Actress Carla Gugino who plays the secondary villain is also Gutierrez’s girlfriend and has starred in a range of his other films, admitted, “It’s always exciting to be on any project where the director has a really strong vision. And with this movie, we have a phenomenal director of photography, John Toll, and an amazing group of actors, so there is a great level of collaboration.” Also stating “I think this is an incredibly entertaining movie. It’s sexy, it’s thrilling and there is also a lot of pathos. There’s guilt and redemption—some very major issues in life are in this movie.”[2][5][6][7] When speaking of Academy Award-winning Cinematographer John Toll, Chiklis agreed, “John Toll is a legend. He’s perhaps one of the best three cinematographers alive right now and certainly one of my favorites. I honestly wanted to work with him, too, so that just finished it for me—I was like ‘I’m in!’” Chiklis considered, “The appeal of a true noir is that the classic look is from the shadows. This movie isn’t about special effects—this is about actors and cameras. This is about light and dark and creepy things in the shadows. Any artist that’s in the film business loves films that are shot this way.”[2] British actor James D’Arcy who was cast as the villainous leader of the cult, spoke, “I think it’s a film noir that lives in this strange heightened reality. I hesitate to say that it’s a horror film or a vampire film because I don’t think it does justice what Sebastian has written. There’s a much stronger undercurrent than those terms would suggest passing through the film. I’m hoping we’re making that is emotional and very real.” He complimented the director as he stated, “Sebastian has done a fantastic job creating this world where he’s avoiding as many of the clichés as possible. We never call anybody a vampire, there are no teeth, nobody sleeps in coffins.”[2]

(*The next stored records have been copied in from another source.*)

(** C4: a vector other than general-protection and page-fault is answered
    with [-EOPNOTSUPP], which is negative and is not the resume code; no
    emulator runs, and the re-entry loop returns that error to its caller
    at once. *)
Theorem unsupported_trap_rejected (guest_run : kstate -> kstate) (st : kstate) :
  0 <= KKM_KONTEXT_FAULT_PROCESS_DONE ->
  kkm_intr_no (ga (st_kontext st)) <> X86_TRAP_GP ->
  kkm_intr_no (ga (st_kontext st)) <> X86_TRAP_PF ->
  exists st',
    kkm_process_intr KKM_OUT_OPCODE KKM_KONTEXT_FAULT_PROCESS_DONE st
      = (- EOPNOTSUPP, st')
    /\ - EOPNOTSUPP < 0
    /\ - EOPNOTSUPP <> KKM_KONTEXT_FAULT_PROCESS_DONE
    /\ st_probes st' = st_probes st
    /\ st_umem st' = st_umem st
    /\ ga (st_kontext st') = ga (st_kontext st)
    /\ (forall fuel st0,
          kkm_switch_to_host_kernel (guest_run (clear_intr_no st0)) = st ->
          kkm_kontext_switch_kernel KKM_OUT_OPCODE KKM_KONTEXT_FAULT_PROCESS_DONE
            guest_run (S fuel) st0 = Some (- EOPNOTSUPP, st')).
Proof.
  intros Hdone Hgp Hpf.
  assert (Hintr : kkm_process_intr KKM_OUT_OPCODE KKM_KONTEXT_FAULT_PROCESS_DONE st
            = (- EOPNOTSUPP,
               st_set_kontext
                 (kontext_set_run
                    (mk_run KKM_EXIT_UNKNOWN (io (mmap_area0 (st_kontext st))))
                    (st_kontext st)) st)).
  { unfold kkm_process_intr.
    apply Z.eqb_neq in Hgp. apply Z.eqb_neq in Hpf. rewrite Hgp, Hpf. reflexivity. }
  eexists. split; [exact Hintr |].
  assert (Hne : - EOPNOTSUPP <> KKM_KONTEXT_FAULT_PROCESS_DONE)
    by (unfold EOPNOTSUPP; lia).
  split; [unfold EOPNOTSUPP; lia |]. split; [exact Hne |].
  repeat (split; [reflexivity |]).
  intros fuel st0 Hst0. cbn [kkm_kontext_switch_kernel].
  rewrite Hst0, Hintr.
  apply Z.eqb_neq in Hne. rewrite Hne. reflexivity.
Qed.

Many actors and actresses had cameos in the film, including Robert Forster who appeared briefly at the very beginning of the movie, Cameron Richardson joined him in the scene, Samaire Armstrong appeared as ‘Jenny,’ one of Bishop’s victims, and Nick Lachey. Gutierrez commented, “Nick is very funny as ‘Dwayne’ in this sort of endearing, not so bright, not the sharpest tool in the shed, kind of guy.”Another actor in a cameo is Goth icon, Marilyn Manson, who ironically doesn’t play a ‘vampire’ as many of his fans first thought, but rather acts as a ‘bartender.’ Manson said, “I thought it would be ironic to be in a vampire movie and not be a vampire.” A film buff himself, he added, “When I read the script, I thought it was great. The genre is handled in a way that’s clever and new.” Gutierrez commented, “I think it was really fun for Manson to play somebody that is not one of the weirdoes of the movie—he’s actually a regular guy. I’m not sure if his fans will recognize him since he’s not in his full makeup, but he’s playing a character and he’s really good at playing a character.” As for his look in the film, Manson revealed, “I had just finished my tour in Russia and had grown a beard, so when I called the production and told them, they were very excited because it would be something different. Plus, I wanted to be something different, not what people expect. I take off the lipstick, too.”[2][8]

Reception[edit]

Rise: Blood Hunter premiered at the Tribeca Film Festival on April 28, 2007 and had limited theatrical release beginning on June 1, 2007 and was in theaters for only fourteen days, grossing a total of $2,850,927.[1][9] The film was poorly received by critics and has a rating of 33% on Rotten Tomatoes, with critics saying things such as “Torturous vampire bloodbath is a waste for all”, “A tedious Blade rip-off. No suspense or scares, but lots of boredom”, and “this movie fails to provide good scares and a good story”.[10] The film currently holds a 4.9/10 rating on the Internet Movie Database, based on 9,898 votes.[11] Despite negative reviews Lucy Liu received praise for her role as Sadie. One critic stated, “Lucy Liu is always welcome on my screen, an actress who marries intelligence with feminine mystique, bundled with a dry wit and the ability to make action roles credible.” Another said Liu was “estimable”.[12] Liu was also ranked number forty-one on "Top 50 Sexiest Vampires".[13]